Perhaps the skills most needed are common sense and critical thinking.
4) There are ethical grey areas in investing. Zuckerman duly notes the ethical grey area of
Paulson working with bankers to create risky investments. But we shouldn't allow hindsight bias to
excessively colour our judgement. "In truth, Paulson and Pellegrini still were unsure of their
growing trade would ever pan out." Furthermore, Paulson was betting against supposedly
sophisticated investors.
Similarly, Jeff Libert reveals the ethical quagmire he found himself in as he "discovered an odd
impulse: He found himself rooting for a rash of home owners to run into problems paying off their
mortgages."
5) The emotional strain of a great trade may not be for everyone. Zuckerman vividly
describes the strain the trade took on Michael Burry, Jeffrey Greene, Pellegrini and Paulson. Some
examples:
- "[Jeff Greene's] very reputation and sense of self-worth seemed tied up with the trade." "If [the
trade] doesn't work, I'm cooked", he confided to Jeff Libert.

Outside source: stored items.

(* ===== verification/ParamUser.v ===== *)
(** * User defaults, restoring the factory settings, and superfluous writes *)
From S2P Require Import Prelude CMonad HostEnv Checksum FlashChip FlsHw FlsDriver FlsWrite CrcHard Storage FlsStore.
From S2P Require Import ParamData Param ParamImage ParamSpec ParamInit ParamAccess ParamProps.

#[local] Opaque zeros sizeof_param_flash sizeof_sys_param Crc32.get_crc32 seal factory_params.

Section user.
Context {F : Type} `{FlashStoreLaws F} `{CrcEngineLaws} `{Statics}.
Implicit Types s : par F.

Abbreviation bytes_of s := (fs_byte (store s)).
Abbreviation map_of s := (fs_map (store s)).
Abbreviation low s := (fs_low (store s)).
Abbreviation user_off s := (TLS_FLASH_PARAM_DEFAULT (map_of s) mod 2 ^ 27).

(** ** The sector of the user defaults *)

Lemma user_place s k n :
  par_ok s -> 0 <= k -> 0 <= n -> k + n <= 4096 ->
  let a := TLS_FLASH_PARAM_DEFAULT (map_of s) in
  0 <= a + k /\ a + k + n < 2 ^ 32 /\ (a + k) mod 2 ^ 27 = user_off s + k /\ user_off s mod 4096 = 0 /\
  BOOT_SIZE <= user_off s /\ user_off s + 4096 <= fs_size (store s).
Proof.
  intros K Hk Hn Hkn. cbv zeta. destruct (mk_area _ _ (pk_map _ K)) as ((Ha & Hw & Hal & Hb & He) & _).
  pose proof (fs_size_ok _ (pk_store _ K)). split; [lia|]. split; [lia|]. split; [|split; [dlia|done]].
  rewrite <- (Z.mod_small (user_off s + k) (2 ^ 27)) by (unfold BOOT_SIZE in *; lia). by rewrite Zplus_mod_idemp_l.
Qed.

Lemma write_user_spec k p l n s (Q : Z -> par F -> Prop) :
  par_ok s -> p <> 0 -> bytes_ok l -> n = zlen l -> 0 < n -> 0 <= k -> k + n <= 4096 ->
  (forall r s', par_step (in_sector (user_off s)) s s' -> user_default_param s' = user_default_param s ->
     (low s' = true \/ bytes_of s' ≡ₐ overlay (bytes_of s) (user_off s + k) l) -> Q r s') ->
  wp (on_store (fs_write (TLS_FLASH_PARAM_DEFAULT (map_of s) + k) p l n)) s Q.
Proof.
  intros K Hp Hb Hn Hn0 Hk Hkn HQ. destruct (user_place s k n K) as (? & ? & Hm & Hal & ? & ?); [lia..|].
  apply (on_store_spec _ (in_sector (user_off s))); [done|].
  eapply wp_mono; [apply fs_write_spec; [apply K|done|done|lia|rewrite Hm; lia|rewrite Hm; lia]|].
  cbv beta. rewrite Hm. intros r f' [Hs Hr]. split.
  { eapply fs_step_mono; [|exact Hs]. intros a. unfold sectors_of, in_sector. dlia. }
  intros s' T Hst _. apply HQ; [exact T|apply T|]. rewrite take_ge in Hr by lia.
  destruct Hr as [(_ & _ & Hr)|(_ & Hl & _)]; [right|left]; by rewrite Hst.
Qed.

Lemma read_user_spec k p l n s (Q : Z * list Z -> par F -> Prop) :
  par_ok s -> p <> 0 -> n = zlen l -> 0 < n -> 0 <= k -> k + n <= 4096 ->
  (forall l' s', par_step nowhere s s' -> length l' = length l ->
     (low s' = true \/ l' = range (bytes_of s) (user_off s + k) n) -> Q (TLS_FLS_STATUS_OK, l') s') ->
  wp (on_store (fs_read (TLS_FLASH_PARAM_DEFAULT (map_of s) + k) p l n)) s Q.
Proof.
  intros K Hp Hn Hn0 Hk Hkn HQ. destruct (user_place s k n K) as (? & ? & Hm & Hal & ? & ?); [lia..|].
  apply (on_store_spec _ nowhere); [done|].
  eapply wp_mono; [apply fs_read_spec; [apply K|done|lia|lia|lia|rewrite Hm; lia]|].
  cbv beta. rewrite Hm. intros [e l'] f' (Hs & He & Hl). simpl in He, Hl. subst e. split; [done|].
  intros s' T Hst _. apply HQ; [done| |].
  - destruct Hl as [->|[-> _]]; [by rewrite length_memcpy_at|done].
  - destruct Hl as [->|[_ Hl]]; [right|left; by rewrite Hst]. apply memcpy_at_all. rewrite length_range. lia.
Qed.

- Despite a gain of 150% in 2007, Michael Burry was deeply exhausted. "Burry couldn't enjoy his
belated success...still weary from the battles with investors and too sensitive to ignore their
unhappiness."
Those with lavish lifestyles, such as Pellegrini and Jeff Greene, placed some self-imposed stress
on themselves. Perhaps Paulson's earlier decisions to alter his lifestyle provided him with the
equanimity to see the trade through.
Most of us will never experience the nerve-wracking strain of a trade like this, and perhaps that's for
the best. One of the funniest paragraphs in the book describes Greene meeting his future wife, Mei
Sze Chan. Zuckerman writes, "Greene and Chan hit it off. She touched his shoulder. He held her
hand. Then they found a quiet spot in the back of the room and began to discuss mortgages.
A few months later they were engaged."
Most of us will have to be content with matrimonial bliss, rather than Paulson's stupendous
financial gains. Given the strain he and others underwent in their pursuit of profit, it is a gentle
reminder that some of the greatest trades we make happen outside the financial arena.